Kuhn v. Heerwagen
This text of 604 P.2d 416 (Kuhn v. Heerwagen) is published on Counsel Stack Legal Research, covering Court of Appeals of Oregon primary law. Counsel Stack provides free access to over 12 million legal documents including statutes, case law, regulations, and constitutions.
Opinion
Plaintiffs sued for a declaratory judgment to nullify asserted easements on real property that plaintiffs had purchased in 1975; they also sought an injunction prohibiting use of the asserted easements by defendants. The trial court declared the easements valid and ordered defendants to conduct a survey to establish their exact boundaries. On appeal, plaintiffs assign five errors, which we discuss in two groups: (1) In assignments one, four and five, plaintiffs argue that the theory of implied easement was not pleaded by defendants, that the trial court’s final order failed to specify whether the easement was express or implied, and that there was insufficient evidence to support the findings that the easement arose out of prior use and was reasonably necessary, and (2) in assignments two and three, plaintiffs argue that there was insufficient evidence to find that plaintiffs were on inquiry notice of the easement, and that as a matter of law inquiry notice does not destroy the status of a bona fide purchaser for value without notice. We review de novo. 1
Plaintiffs purchased a parcel of land in Benton County that was the northernmost one of four contiguous parcels once owned by a common grantor. Plaintiffs purchased from an intermediate owner. Plaintiffs’ land sale contract and recorded memorandum of contract contained reference to an easement over an old logging road on plaintiffs’ land for the sole benefit of the parcel immediately to the south. That particular easement is not in dispute. Plaintiffs seek to prevent the present owners of the two most southern parcels from also having and using an easement over the same *758 logging road. The common grantor had divested himself of those two southernmost parcels prior to selling the remaining two, including what is now plaintiffs’ parcel. 2 Plaintiffs did not have record notice of the two easements to benefit the southernmost parcels. 3
As to the failure to plead easements by implication, in the second amended complaint plaintiffs professed to be "without actual notice of any easement claimed by defendants” and to take "free from any such easement * * *” (Emphasis added). Defendants in their answer claimed easements over plaintiffs’ parcel and alleged that plaintiffs knew or "as reasonably prudent persons on inquiry should have known” that such easements were claimed by defendants. Both plaintiffs and defendants prayed "for such other [and] further relief as to the Court may seem just and proper”. Because defendants pleaded an easement, the pleadings authorized the court to decree an implied easement.

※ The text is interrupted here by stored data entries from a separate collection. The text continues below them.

(** *** Overlapping callbacks *)

Lemma ticks_cons ub t l s : ticks ub (t :: l) s = (s' ← tick_step ub t s; ticks ub l s').
Proof. done. Qed.
Lemma ticks_finished ub id l s :
  finishing s !! id = None -> Forall (fun t => match t with Locked _ _ _ => False | SetNext i | SetHead i | Free i => i = id end) l ->
  ticks ub l s = Ok s.
Proof.
  intros Hf Hl. induction Hl as [|t l Ht Hl IH]; [done|]. rewrite ticks_cons.
  destruct t; [done|..]; subst; unfold tick_step; rewrite Hf, bind_Ok; exact IH.
Qed.
Ltac tick := rewrite ticks_cons; unfold tick_step at 1; cbn [finishing rs];
  rewrite lookup_insert_eq, bind_Ok, ?insert_insert_eq; cbn [with_list addrlist].
(** The steps of a callback that runs alone are the callback. *)
Lemma alone_is_callback ub id qname qtype s :
  finishing s !! id = None ->
  ticks ub (alone id qname qtype) s =
    st ← amp_resolve_callback id qname qtype (ub qname qtype) (rs s);
    Ok {| rs := st; finishing := finishing s |}.
Proof.
  intros Hf. unfold alone, amp_resolve_callback, block_step. rewrite ticks_cons. unfold tick_step at 1.
  destruct s as [[l b n] fin]. cbn [rs finishing blocks addrlist] in *. destruct (b !! id) as [d|] eqn:Eb; [|done].
  destruct (callback_locked d qname qtype (ub qname qtype)) as [[added d']|]; [|done]. rewrite !bind_Ok. cbn [fst snd].
  destruct (qcount d' <=? 0); rewrite ?bind_Ok; [|by apply (ticks_finished _ id); [|repeat constructor]].
  unfold callback_unlocked. destruct (status_ok d').
  - rewrite !bind_Ok. cbn [rev app]. do 5 tick. cbn [ticks].
    rewrite delete_insert_id by done. unfold with_blocks. cbn. by rewrite delete_insert_eq.
  - rewrite dummies_spec, !bind_Ok. unfold dummy_items.
    destruct (_ || _), (_ || _); cbn [app rev]; do 5 tick; cbn [ticks];
      rewrite delete_insert_id by done; unfold with_blocks; cbn; by rewrite delete_insert_eq.
Qed.

(** Two threads answer for two names without a record.  Both store the head of the list before
    either replaces it, and the entry of the first name is lost. *)
Example overlapping_callbacks_lose_entry :
  let nothing := fun (_ : cstr) (_ : Z) => {| err := false; havedata := false; data := [] |} in
  let '(st, _) := add_names (fun _ => None)
    [{| rd_name := str "a"; rd_count := 0; rd_family := AF_INET |};
     {| rd_name := str "b"; rd_count := 0; rd_family := AF_INET |}] {| addrlist := []; blocks := ∅; next_id := 0 |} in
  match ticks nothing [Locked 0 (str "a") TYPE_A; Locked 1 (str "b") TYPE_A; SetNext 0; SetNext 1; SetHead 0; SetHead 1;
                       Free 0; Free 1] {| rs := st; finishing := ∅ |} with
  | Ok s => i_name <$> addrlist (rs s) = [str "b"]
  | Fault _ => False
  end.
Proof. vm_compute. reflexivity. Qed.

(** *** Names and records that do not fit *)

(** A name of 255 characters has a length byte of zero: it is read as the end of the
    list, and the names after it are lost. *)
Definition long_dest : resolve_dest :=
  {| rd_name := replicate 255 (ascii_of_N 97); rd_count := 0; rd_family := AF_INET |}.
Example long_name_ends_list :
  let q := filter (fun s => s <> []) (out (send_names (long_dest :: three_names) {| out := []; good := 100 |})) in
  read_names 1000 q = Ok [].
Proof. vm_compute. reflexivity. Qed.
(** A record longer than its type is copied past the end of the address. *)
Example long_record_overflows :
  build_addrinfo TYPE_A (str "www.example.org") (Some (replicate 13 1)) = Fault OutOfBounds.
Proof. reflexivity. Qed.
(** What the system answers when the whois server is connected to: [w_connect] is
    [None] for a connection, or an error and what select() then returns. *)
Record whois_env : Set := {
  w_getaddrinfo : bool; w_socket : Z; w_sndtimeo : bool;
  w_connect : option (bool * Z);       (* whether it is EINPROGRESS, select() *)
  w_getfl : bool; w_setfl : bool; w_sends : nat
}.
Definition whois_header : list (list Z) :=
  bytes_of <$> [str "begin" ++ [nl]; str "noheader" ++ [nl]; str "noasname" ++ [nl]].
(** connect_to_whois_server(): the descriptor, what is left open and what was sent. *)
Definition connect_to_whois_server (e : whois_env) : Z * list Z * conn :=
  let c := {| out := []; good := w_sends e |} in
  if negb (w_getaddrinfo e) then (WHOIS_UNAVAILABLE, [], c)
  else if w_socket e <? 0 then (WHOIS_UNAVAILABLE, [], c)
  else if negb (w_sndtimeo e) then (WHOIS_UNAVAILABLE, [w_socket e], c)
  else
    let connected :=
      match w_connect e with
      | None => true
      | Some (inprogress, ready) => inprogress && (ready >? 0)
      end in
    if negb connected then (WHOIS_UNAVAILABLE, [], c)
    else if negb (w_getfl e && w_setfl e) then (WHOIS_UNAVAILABLE, [], c)
    else
      let '(r, c) := send_all whois_header c in
      if r <? 0 then (WHOIS_UNAVAILABLE, [], c) else (w_socket e, [w_socket e], c).
(* ===== verification/Config.v ===== *)
(** The configuration of measured (src/measured/parseconfig.c).

    libconfuse reads the file; what it stores for each option is the record [cfg_t],
    with the values of an option table before the file is read as [measured_opts].
    cfg_parse(), gethostname() and getaddrinfo() are parameters.  A section is [None]
    when cfg_getsec() returns NULL, a string when cfg_getstr() does; truth values are
    numbers because -1 stands for one that was not set. *)
From S2P Require Import Prelude CLib Dscp Acl ParamString Testlib Targets Schedule Run Controlmsg Sockets Control Files Fetch Certs.
#[local] Open Scope Z_scope.

(** ** Options *)

(** opt_ssl, also the deprecated options of the collector section. *)
Record opt_ssl : Set := {
  s_cacert : option cstr; s_key : option cstr; s_cert : option cstr; s_waitforcert : Z
}.
Record opt_collector : Set := {
  vialocal : Z; local : cstr; configrabbit : Z; address : option cstr; port : Z; vhost : cstr;
  exchange : cstr; routingkey : cstr; ssl : Z; prefetch : Z; deprecated : opt_ssl
}.
Record opt_remotesched : Set := {
  r_fetch : Z; r_url : option cstr; r_cacert : option cstr; r_key : option cstr;
  r_cert : option cstr; r_frequency : Z; identify : Z
}.
Record opt_acl : Set := { acl_title : cstr; allow : list cstr; deny : list cstr }.
Record opt_control : Set := {
  enabled : Z; c_port : cstr; c_interface : option cstr; c_ipv4 : option cstr;
  c_ipv6 : option cstr; c_acl : list opt_acl
}.
Record opt_defaults : Set := { d_title : cstr; d_client : option cstr; d_server : option cstr }.
Record cfg_t : Set := {
  o_ampname : option cstr; o_interface : option cstr; o_ipv4 : option cstr; o_ipv6 : option cstr;
  o_packetdelay : Z; o_loglevel : Z; o_dscp : Z; o_nameservers : list cstr; o_waitforclocksync : Z;
  sec_ssl : option opt_ssl; sec_collector : option opt_collector;
  sec_remotesched : option opt_remotesched; sec_control : option opt_control;
  sec_defaults : list opt_defaults
}.

Definition cfg_true : Z := 1.
Definition cfg_false : Z := 0.
Definition AMQP_PORT : Z := 5672.
Definition LOG_INFO : Z := 6.
Definition SCHEDULE_DIR : cstr := AMP_CONFIG_DIR ++ str "/schedules".

Definition no_ssl : opt_ssl := {| s_cacert := None; s_key := None; s_cert := None; s_waitforcert := -1 |}.
(** The tables that are given to cfg_init(): the defaults of every option. *)
Definition measured_opts (default_vialocal : Z) : cfg_t := {|
  o_ampname := None; o_interface := None; o_ipv4 := None; o_ipv6 := None;
  o_packetdelay := MIN_INTER_PACKET_DELAY; o_loglevel := LOG_INFO; o_dscp := DEFAULT_DSCP_VALUE;
  o_nameservers := []; o_waitforclocksync := cfg_false;
  sec_ssl := Some no_ssl;
  sec_collector := Some {|
    vialocal := default_vialocal; local := str "localhost"; configrabbit := cfg_true; address := None;
    port := AMQP_PORT; vhost := str "/"; exchange := str "amp_exchange"; routingkey := str "test";
    ssl := -1; prefetch := 1; deprecated := no_ssl |};
  sec_remotesched := Some {|
    r_fetch := cfg_false; r_url := None; r_cacert := None; r_key := None; r_cert := None;
    r_frequency := 3600; identify := cfg_true |};
  sec_control := Some {|
    enabled := cfg_false; c_port := str "8869"; c_interface := None; c_ipv4 := None; c_ipv6 := None;
    c_acl := [] |};
  sec_defaults := [] |}.

(** ** Callbacks of libconfuse *)

(** Stores through result as a pointer to int and to uint8_t; it points to the long of
    libconfuse, whose other bytes keep what they held. *)
Definition store_int (result v : Z) : Z := i64 (result - u32 result + u32 v).
Definition store_u8 (result v : Z) : Z := i64 (result - u8 result + u8 v).

Definition LOG_LEVELS : list (string * Z) :=
  [("debug", 7); ("info", 6); ("notice", 5); ("warn", 4); ("err", 3); ("crit", 2); ("alert", 1); ("emerg", 0)]%string.
(** The chain of strncasecmp() calls, in order. *)
Fixpoint loglevel_of (levels : list (string * Z)) (value : cstr) : option Z :=
  match levels with
  | [] => None
  | (name, level) :: levels => if named value name then Some level else loglevel_of levels value
  end.
Definition callback_verify_loglevel (value : cstr) (result : Z) : Z * Z :=
  match loglevel_of LOG_LEVELS value with
  | Some level => (0, store_int result level)
  | None => (-1, result)
  end.
Definition callback_verify_packet_delay (v : Z) : Z :=
  let value := i32 v in
  if (value <? 0) || (value >? 1000000) then -1 else 0.
Definition callback_verify_dscp (value : cstr) (result : Z) : Z * Z :=
  let '(r, v) := parse_dscp_value value in
  if r <? 0 then (-1, result) else (0, store_u8 result v).
(* ===== verification/Boot.v ===== *)
(** What measured does before it runs tests (src/measured/measured.c, users.c, clock.c,
    rabbitcfg.c and localsock.c): its command line, the pidfile, dropping privileges,
    waiting for the clock, configuring the local broker and opening its local sockets.

    The credentials of a process and record locks on files follow credentials(7),
    capabilities(7) and lockf(3); what other calls answer is given. *)
From stdpp Require Import pretty gmap.
From S2P Require Import Prelude CLib Testlib Run Sockets.
#[local] Open Scope Z_scope.

(** ** The command line *)

(** What getopt_long() returned, with optarg and the next word of argv, argv[optind]. *)
Record getopt_t : Set := { opt : ascii; optarg : option cstr; next_word : option cstr }.

(** What parse_optional_argument() of src/common/testlib.c makes of them. *)
Definition address_string (o : getopt_t) : option cstr :=
  match parse_optional_argument (optarg o) [next_word o] 0 with Ok (a, _) => a | Fault _ => None end.

Record options : Set := {
  config_file : option cstr; pidfile : option cstr; fetch_remote : bool; log_level_override : bool;
  backgrounded : bool; meta : meta_t
}.
Definition initial_options : options := {|
  config_file := None; pidfile := None; fetch_remote := true; log_level_override := false;
  backgrounded := false;
  meta := {| iface := None; m_sourcev4 := None; m_sourcev6 := None;
             inter_packet_delay := MIN_INTER_PACKET_DELAY; m_dscp := 0 |} |}.
Definition EXIT_SUCCESS : Z := 0.
Definition EXIT_FAILURE : Z := 1.
(** The credentials after change_user() worked. *)
Definition dropped_from (c c' : creds) : Prop :=
  exists r, change_user h_user_calls (h_getpwnam (str "amplet")) c = (r, c') /\ 0 <= r.
Lemma drop_phase s c :
  phase2 (b_done s) -> b_creds s = c ->
  bpost drop_privileges s (fun _ s => phase3 (b_done s) /\ dropped_from c (b_creds s)) E.
Proof.
  intros Hp Hc. unfold drop_privileges. apply bpost_bind, bpost_creds. intros s1 Hd Hc1. apply bpost_bind.
  apply bpost_need; [|cbn; rewrite Hd; by right; left]. intros Hr. apply bpost_milestone. intros s2 Hd2 Hc2.
  split.
  - destruct Hp as (a & b & Hl & Ha & Hb). exists a, b, []. rewrite Hd2, Hd, Hl. split_and!; try done.
    by rewrite <- app_assoc.
  - exists (fst (change_user h_user_calls (h_getpwnam (str "amplet")) c)). rewrite Hc2, Hc1, Hc.
    split; [apply surjective_pairing|]. rewrite Hc in Hr. apply negb_true_iff, Z.ltb_ge in Hr. done.
Qed.

(** The steps after that. *)
Ltac late_step Hp :=
  repeat bstep; try done; try (by right; right; congruence); try (split; congruence);
  try (split; [|congruence]); repeat match goal with He : b_done _ = _ |- _ => rewrite He end;
  try (by right; right); try (by apply phase3_snoc).

Section Late.
Context (s : state_t) (c : creds) (Hp : phase3 (b_done s)) (Hc : b_creds s = c).
#[local] Abbreviation stays_late m := (bpost m s (fun _ s => phase3 (b_done s) /\ b_creds s = c) E).
Lemma fetch_phase o cfg vars : stays_late (fetch_schedules o cfg vars).
Proof using Hp Hc. unfold fetch_schedules. late_step Hp. Qed.
Lemma local_phase path : stays_late (open_local_socket path).
Proof using Hp Hc. unfold open_local_socket. late_step Hp. Qed.
Lemma control_phase cfg meta : stays_late (open_control cfg meta).
Proof using Hp Hc. unfold open_control. late_step Hp. Qed.
Lemma load_phase cfg vars f names env :
  bpost (load_first cfg vars f names env) s
    (fun _ s => phase3 (b_done s) /\ b_creds s = c /\ TestsLoaded ∈ b_done s) E.
Proof using Hp Hc.
  unfold load_first. late_step Hp. split; [by apply phase3_snoc|]. split; [congruence|]. set_solver.
Qed.
End Late.

Lemma start_phases args env s :
  phase1 (b_done s) ->
  bpost (start args env) s
    (fun _ s' => phase3 (b_done s') /\ dropped_from (b_creds s) (b_creds s') /\ TestsLoaded ∈ b_done s') E.
Proof.
  intros Hp. unfold start. remember (b_creds s) as c eqn:Hc0.
  assert (HE : forall s', phase1 (b_done s') -> in_order (b_done s')) by (by left).
  apply bpost_bind. unfold read_options. destruct (parse_options _ _ _) as [o|]; [|apply bpost_exit; auto].
  apply bpost_bind. apply (bpost_mono _ _ (fun _ s' => phase1 (b_done s') /\ b_creds s' = c) _ E E); [|clear s Hp Hc0|done].
  { unfold read_config. repeat bstep; auto.
    match goal with He : b_done _ = _ |- _ => rewrite He end. split; [|congruence].
    apply phase1_snoc; [done|by left]. }
  intros [cfg vars] s [Hp Hc]. apply bpost_bind.
  apply (bpost_mono _ _ (fun _ s' => phase1 (b_done s') /\ b_creds s' = c) _ E E); [|clear s Hp Hc|done].
  { unfold claim_pidfile. repeat bstep; auto.
    - match goal with He : b_done ?x = _ ++ _ |- _ => rewrite He end. split; [|congruence].
      apply phase1_snoc; [congruence|by right].
    - apply HE. congruence. }
  intros _ s [Hp Hc]. cbn zeta. apply bpost_bind, bpost_need; [intros _|by apply HE].
  apply bpost_bind. eapply bpost_mono; [by apply certify_phase| |done]. clear s Hp Hc. intros ssl s [(a & Ha & Hp) Hc].
  apply bpost_bind. eapply bpost_mono; [by eapply broker_phase| |done]. clear s a Ha Hp Hc. intros _ s [Hp Hc].
  apply bpost_bind. eapply bpost_mono; [by apply drop_phase| |done]. clear s Hp Hc. intros _ s [Hp Hc].
  assert (HE3 : forall s', b_done s' = b_done s -> in_order (b_done s')) by (intros s' ->; by right; right).
  apply bpost_bind, bpost_need; [intros _|by apply HE3]. apply bpost_bind, bpost_pure. intros _ _.
  apply bpost_bind, bpost_disk. intros ok1 s1 [D1 C1] _. apply bpost_bind, bpost_need; [intros _|by apply HE3].
  apply bpost_bind, bpost_disk. intros ok2 s2 [D2 C2] _. apply bpost_bind, bpost_need; [intros _|apply HE3; congruence].
  assert (Hp2 : phase3 (b_done s2)) by congruence. assert (Hc2 : dropped_from c (b_creds s2)) by congruence.
  clear s s1 Hp Hc HE3 D1 C1 D2 C2. revert s2 Hp2 Hc2.
  assert (Hseq : forall A B (m : boot A) (k : A -> boot B) Q s,
    bpost m s (fun _ s' => phase3 (b_done s') /\ b_creds s' = b_creds s) E -> dropped_from c (b_creds s) ->
    (forall a s', phase3 (b_done s') -> dropped_from c (b_creds s') -> bpost (k a) s' Q E) ->
    bpost (m ≫= k) s Q E).
  { intros A B m k Q s Hm Hd Hk. apply bpost_bind. eapply bpost_mono; [exact Hm| |done].
    intros a s' [Hp Hc]. apply Hk; [done|by rewrite Hc]. }
  intros s Hp Hc. eapply Hseq; [by apply fetch_phase|done|]. clear s Hp Hc. intros f s Hp Hc.
  eapply Hseq; [by apply local_phase|done|]. clear s Hp Hc. intros ns s Hp Hc.
  eapply Hseq; [by apply local_phase|done|]. clear s Hp Hc. intros asn s Hp Hc.
  eapply Hseq; [by apply control_phase|done|]. clear s Hp Hc. intros ctl s Hp Hc.
  apply bpost_bind, bpost_pure. intros n1 _. apply bpost_bind, bpost_pure. intros n2 _.
  apply bpost_bind. eapply bpost_mono; [by apply load_phase| |done]. intros d s' (Hp' & Hc' & Ht).
  apply bpost_ret. rewrite Hc'. done.
Qed.
End Order.
Definition MINIMUM_UDPSTREAM_PACKET_COUNT : Z := 2.
Definition MINIMUM_UDPSTREAM_PACKET_LENGTH : Z := 68.
Definition MAXIMUM_UDPSTREAM_PACKET_LENGTH : Z := 1500.

(** ** Numbers *)

(** Conversion of a double to uint32_t: the fraction is discarded; what does not fit is
    undefined. *)
Definition to_uint32 (x : Q) : res Z :=
  let t := Z.quot (Qnum x) (QDen x) in
  if (0 <=? t) && (t <? 4294967296) then Ok t else Fault BadConversion.
(** round() *)
Definition round (x : Q) : Q :=
  inject_Z (if 0 <=? Qnum x then Qfloor (x + (1 # 2)) else - Qfloor (- x + (1 # 2))).
(** One step of a running mean, the [n]-th value: delta = value - mean; mean += delta / n. *)
Definition mean_step (mean : Q) (value n : Z) : Q :=
  let delta := dsub (inject_Z value) mean in dadd mean (ddiv delta (inject_Z n)).

(** cmp(): the arguments are read as unsigned, the difference is an int. *)
Definition cmp (a b : Z) : Z := i32 (u32 (u32 a - u32 b)).
Definition cmp_le (a b : Z) : Prop := cmp a b <= 0.
#[export] Instance cmp_le_dec a b : Decision (cmp_le a b) := Z_le_dec _ _.
Definition qsort (l : list Z) : list Z := merge_sort cmp_le l.

(** ** Reports *)

Definition timerisset (t : timeval) : bool := negb (tv_sec t =? 0) || negb (tv_usec t =? 0).

(** report_summary(): the fields of the message are signed. *)
Definition report_summary (summary : option summary_t) : option summary_t :=
  s ← summary;
  if samples s =? 0 then None
  else Some {| maximum := i32 (maximum s); minimum := i32 (minimum s); mean := i32 (mean s); samples := samples s |}.

(** The lost packets and the runs of them. *)
Fixpoint loss_runs (l : list period) (lost runs : Z) : Z * Z :=
  match l with
  | [] => (lost, runs)
  | Period LOST n :: l => loss_runs l (i32 (lost + n)) (runs + 1)
  | Period RECEIVED _ :: l => loss_runs l lost runs
  end.
Definition report_voip (it : option item) : option voip_t :=
  it ← it; rtt ← i_rtt it; j ← jitter it;
  let owd := u32 (Z.quot (mean rtt) 2) in
  let '(lost, runs) := loss_runs (loss_periods it) 0 0 in
  let loss := default 0%Q (loss_percent it) in
  let delay := u32 (owd + maximum j) in
  let avg_loss_length := if runs =? 0 then 0 else Z.quot lost runs in
  let score := calculate_icpif delay loss in
  let rating := calculate_itu_rating delay (Q2R loss) (IZR avg_loss_length) in
  Some {| icpif := score; cisco_mos := calculate_cisco_mos score;
          itu_rating := rating; itu_mos := calculate_itu_mos rating |}.

(** *** One stream *)

(** The variables of the loop: the periods so far, the current one first, and the delay
    variations that were stored in ipdv[]. *)
Record acc : Set := { received : Z; prev : Z; ipdv : list Z; avg : Q; periods : list period }.
Definition acc_init : acc := {| received := 0; prev := 0; ipdv := []; avg := 0; periods := [] |}.

Definition count_period (s : status) (l : list period) : list period :=
  match l with
  | Period s' n :: l' => if bool_decide (s = s') then Period s' (i32 (n + 1)) :: l' else Period s 1 :: l
  | [] => [Period s 1]
  end.
Definition count_packet (count : Z) (t : timeval) (a : acc) : res acc :=
  if negb (timerisset t) then
    Ok {| received := received a; prev := prev a; ipdv := ipdv a; avg := avg a;
          periods := count_period LOST (periods a) |}
  else
    let received := u32 (received a + 1) in
    let periods := count_period RECEIVED (periods a) in
    let current := i32 (tv_us t) in
    if received =? 1 then
      Ok {| received := received; prev := current; ipdv := ipdv a; avg := avg a; periods := periods |}
    else
      let samples := Z.of_nat (length (ipdv a)) in
      let v := i32 (current - prev a) in
      if samples <? count then
        Ok {| received := received; prev := current; ipdv := ipdv a ++ [v];
              avg := mean_step (avg a) v (samples + 1); periods := periods |}
      else Fault OutOfBounds.
Fixpoint count_packets (n : nat) (i count : Z) (times : list timeval) (a : acc) : res acc :=
  match n with
  | O => Ok a
  | S n => t ← rd times i; a ← count_packet count t a; count_packets n (i + 1) count times a
  end.

(** The percentiles of the sorted variations. *)
Definition percentile_index (samples n i : Z) : Z := i32 (samples / n * (i + 1)) - 1.
Fixpoint get_percentiles (k : nat) (i n : Z) (sorted : list Z) : res (list Z) :=
  match k with
  | O => Ok []
  | S k =>
      x ← rd sorted (percentile_index (Z.of_nat (length sorted)) n i);
      l ← get_percentiles k (i + 1) n sorted;
      Ok (x :: l)
  end.

(** report_stream(); [times] is [None] for NULL. *)
Definition report_stream (dir : flow) (rtt : option summary_t) (times : option (list timeval)) (options : opt_t)
    : res item :=
  if packet_count options =? 0 then Fault OutOfBounds
  else
    match times with
    | None => Ok {| i_direction := Some dir; i_rtt := None; jitter := None; percentiles := [];
                    packets_received := None; loss_periods := []; loss_percent := None; voip := None |}
    | Some times =>
        a ← count_packets (Z.to_nat (packet_count options)) 0 (packet_count options) times acc_init;
        let samples := Z.of_nat (length (ipdv a)) in
        let with_ := fun j ps r v => {|
          i_direction := Some dir; i_rtt := r; jitter := j; percentiles := ps;
          packets_received := Some (received a); loss_periods := rev (periods a);
          loss_percent := Some (dsub 100 (dmul (ddiv (inject_Z (received a)) (inject_Z (packet_count options))) 100));
          voip := v |} in
        if samples =? 0 then Ok (with_ None [] None None)
        else
          let sorted := qsort (ipdv a) in
          hi ← rd sorted (samples - 1);
          lo ← rd sorted 0;
          m ← to_uint32 (avg a);
          let j := report_summary (Some {| maximum := u32 hi; minimum := u32 lo; mean := m; samples := samples |}) in
          let n := Z.min (percentile_count options) samples in
          ps ← get_percentiles (Z.to_nat n) 0 n sorted;
          Ok (match rtt with
              | None => with_ j ps None None
              | Some _ =>
                  let r := report_summary rtt in
                  with_ j ps r (report_voip (Some (with_ j ps r None)))
              end)
    end.

(** ** The stream *)

Definition sizeof_payload : Z := 20.
Definition be64 (x : Z) : list Z := rev (le_bytes 8 (u64 x)).
(** The payload in a buffer of [len] bytes: too large a length is one that wrapped, and
    calloc() has returned NULL. *)
Definition fill_payload (len : Z) (now : timeval) (index : Z) : res (list Z) :=
  if len >=? 9223372036854775808 then Fault NullDeref
  else if len <? sizeof_payload then Fault OutOfBounds
  else Ok (be64 (tv_sec now) ++ be64 (tv_usec now) ++ be32 index ++ replicate (Z.to_nat (len - sizeof_payload)) 0).

(** What a buffer of this function holds after a datagram was received into it; bytes that
    were never written are not there. *)
Definition into_buffer (bytes buffer : list Z) : list Z := bytes ++ drop (length bytes) buffer.
(** The first [n] bytes, if all were written. *)
Definition written (n : nat) (buffer : list Z) : res (list Z) :=
  if bool_decide (length buffer < n)%nat then Fault Uninitialised else Ok (take n buffer).
(** The time in a payload. *)
Definition sent_time (payload : list Z) : timeval :=
  Tv (i64 (be_val (take 8 payload))) (i64 (be_val (take 8 (drop 8 payload)))).
Definition payload_index (payload : list Z) : Z := be_val (take 4 (drop 16 payload)).

(** *** Round trip times *)

(** A datagram and the time it arrived. *)
Record arrival : Set := Arrival { datagram : list Z; at_ : timeval }.
Definition truncated (a : arrival) : list Z := take (Z.to_nat MAXIMUM_UDPSTREAM_PACKET_LENGTH) (datagram a).

(** The loop of receive_reflected_packets() over what arrives before get_packet() times
    out; an empty datagram ends it too.  [running] is the static variable mean. *)
Fixpoint reflected_loop (expected : Z) (arrivals : list arrival) (response : list Z) (running : Q) (rtt : summary_t)
    : res (Q * summary_t) :=
  if expected >? samples rtt then
    match arrivals with
    | [] => Ok (running, rtt)
    | a :: arrivals =>
        match truncated a with
        | [] => Ok (running, rtt)
        | bytes =>
            let response := into_buffer bytes response in
            payload ← written 16 response;
            let value := u32 (DIFF_TV_US (at_ a) (sent_time payload)) in
            let n := u32 (samples rtt + 1) in
            reflected_loop expected arrivals response (mean_step running value n)
              {| maximum := Z.max value (maximum rtt); minimum := Z.min value (minimum rtt);
                 mean := mean rtt; samples := n |}
        end
    end
  else Ok (running, rtt).
Definition receive_reflected_packets (expected : Z) (arrivals : list arrival) (running : Q) (rtt : summary_t)
    : res (Q * summary_t) :=
  _ ← c_assert (expected >? 0);
  r ← reflected_loop expected arrivals [] running rtt;
  let '(running, rtt) := r in
  m ← to_uint32 (round running);
  Ok (running, {| maximum := maximum rtt; minimum := minimum rtt; mean := m; samples := samples rtt |}).

(** *** Sending *)

(** One packet: the time, whether sendto() works and what was reflected before the next. *)
Record round_t : Set := { now : timeval; accepted : bool; reflections : list arrival }.
(** send_udp_stream() has returned NULL, or a summary if there is one to make; with the
    packets that were sent and the static mean. *)
Record sent_stream : Set := { failed : bool; rtt : option summary_t; packets : list (list Z); static_mean : Q }.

Plaintiff adduces no authority for the proposition that in its final order the trial court must specify whether an easement declared to exist is express or implied. The final order includes the necessary elements of one of those theories, that of implied easement. An implied easement usually is created at the time possessory interests in an estate are severed, Restatement of Property § 474 (1944), and the circumstances must be such "as to permit an inference that had the grantor put his mind to the matter he would have intended the servitude to be created”. Dressler v. Isaacs, 217 Or 586, 597, 343 P2d 714 (1959).
*759 In particular, plaintiffs challenge the elements of prior use of and reasonable necessity for the claimed easements as being unsupported by the evidence. With respect to prior use by the grantor, comment i to the Restatement of Property § 476 (1944) notes that:
"Of course, where land is possessed by a single person, uses may be made of one part of it for the benefit of other parts which could not be expected to continue after the part used has been conveyed. Where all of a tract is possessed and used by one individual, the allocation of benefits and burdens is not and cannot be precise.”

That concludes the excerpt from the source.